Aproximadamente a las dos de la mañana, Nick decide caminar a casa; en el camino, ve a Owl Eyes, que ha estrellado su coche en una zanja. Owl Eyes proclama en voz alta que ha terminado con todo el asunto; no está claro (ni para Nick ni para el lector) qué quiere decir con esto, si es que quiere decir algo.

Nick informa al lector que no se limitó a asistir a fiestas durante el verano de 1922; también estaba trabajando en Nueva York, una ciudad que ama y odia a la vez. A instancias de Tom y Daisy, se involucra sentimentalmente con Jordan Baker. Aunque encuentra su deshonestidad esencial algo desagradable, se siente atraído por ella a pesar de sí mismo.

Análisis

En este capítulo, Jay Gatsby sigue siendo fundamentalmente un misterio. Pocos de los asistentes a la fiesta han conocido a su anfitrión, y Gatsby se mantiene al margen de su propia celebración. No bebe, no baila, sigue siendo un observador. El hombre mismo contrasta con los siniestros chismes que Nick ha escuchado sobre él. Gatsby es joven y guapo, con una hermosa sonrisa que parece irradiar esperanza y optimismo. Nick se enamora instantáneamente de la sonrisa de Gatsby y comenta que tiene «una cualidad de eterna tranquilidad». La esperanza innata de Gatsby es contagiosa.

Aunque Nick insinúa a lo largo de la novela que la riqueza y la ostentación tienden a enmascarar la inmoralidad y la decadencia, la riqueza de Gatsby parece tener otro propósito, uno que aún no está claro. El lector ya sabe que no todo en Gatsby es mera exhibición: sus libros son reales, por ejemplo, y su sonrisa es real. Sin embargo, tiene un falso acento inglés queer que es obviamente falso. Gatsby, en este punto de la novela, sigue siendo un enigma, una criatura de contradicciones.

Fitzgerald presta gran atención a los detalles de la sociedad contemporánea: la fiesta de Gatsby es tanto una descripción como una parodia de la decadencia de la era del jazz. Ejemplifica el espíritu de conspicuo consumo y es una extraña mezcla de lascivo y respetable. Aunque atendidos por mayordomos y cantados con serenata profesional, los invitados están borrachos, groseros y bulliciosos. La orquesta toca una obra de Tostoff llamada The Jazz History of the World; aunque tuvo una recepción fantástica en el Carnegie Hall, la pieza es la antítesis de la respetabilidad clásica.

En el momento de la publicación de The Great Gatsby, los automóviles todavía eran artículos novedosos; en la novela, están imbuidos de una sensación de lujoso peligro. Un accidente automovilístico perturba el final de la fiesta, cuando un borracho choca su coche contra una zanja.
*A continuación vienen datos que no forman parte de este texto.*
(** One step of a handler, by a rule. *)
Ltac step rule := eapply keeps_bind; [apply _|apply rule|].
Ltac fs_step rule := eapply keeps_bind; [apply _|apply keeps_harmless; intros; apply rule|].
Ltac halt := apply keeps_ret; by intros.

Abbreviation force := (fun w => in_force w (s_protected st)).

Lemma keeps_deny_err {A} P Q action res :
  (forall w e, Q w (Err e)) -> keeps P (amap (@Err A Reply) (deny_file conn rid inp action res)) Q.
Proof.
  intros HQ w Hs Hp. unfold amap, abind. pose proof (keeps_deny P action res w Hs Hp) as Hk.
  destruct (deny_file _ _ _ _ _ w) as [w' r]. destruct Hk as (? & ? & _). cbn. auto.
Qed.

Lemma keeps_rechecked P h name eval into_dir :
  Stable P -> (forall w, P w -> in_force w (s_protected st)) ->
  keeps P (rechecked host conn rid inp st h name eval into_dir)
    (fun w r => match r with Ok t => vetted w (t_dir t) (Some (t_name t)) | Err _ => True end).
Proof.
  intros HP Hf. unfold rechecked. eapply keeps_bind; [done|by apply keeps_recheck|]. intros [|]; cbn [negb].
  - apply keeps_ret. intros w [_ Hv]. by apply Hv.
  - by apply keeps_deny_err.
Qed.

Lemma keeps_target name :
  keeps force (open_target host conn rid inp st name)
    (fun w r => match r with Ok t => vetted w (t_dir t) (Some (t_name t)) | Err _ => True end).
Proof.
  unfold open_target. destruct (file_name (s_canonical st)) as [final|].
  - fs_step @logs_silent. intros [par|e]; [|halt]. fs_step stat_at_logs. intros [existing|e]; [|halt].
    destruct (match existing with Some i => _ | None => _ end), (is_empty name);
      try (apply keeps_rechecked; [apply _|by intros w [[]]]).
    fs_step open_dir_at_logs. intros [dir|e]; [|halt]. apply keeps_rechecked; [apply _|by intros w [[[]]]].
  - fs_step @logs_silent. intros [dir|e]; [|halt]. destruct (is_empty name); [halt|].
    apply keeps_rechecked; [apply _|by intros w []].
Qed.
Nick amonesta a Jordan por ser un conductor indeciblemente terrible, y su casi accidente sirve como metáfora del comportamiento de sus contemporáneos. Jordan es una conductora descuidada porque considera que la precaución es responsabilidad de los demás; ella siente que la responsabilidad recae en ellos para mantenerse fuera de su camino.

El capítulo también refuerza la posición de Nick como narrador objetivo y confiable: termina con su afirmación de que es una de las pocas personas honestas que ha conocido. Jordan Baker, por el contrario, es compulsivamente deshonesto; el hecho de que hizo trampa para ganar su primer torneo de golf no es ninguna sorpresa. Ella asume que todos los demás son tan deshonestos como ella: automáticamente concluye que los libros de Gatsby, como la mayor parte de su propia personalidad, existen simplemente por el bien de la apariencia.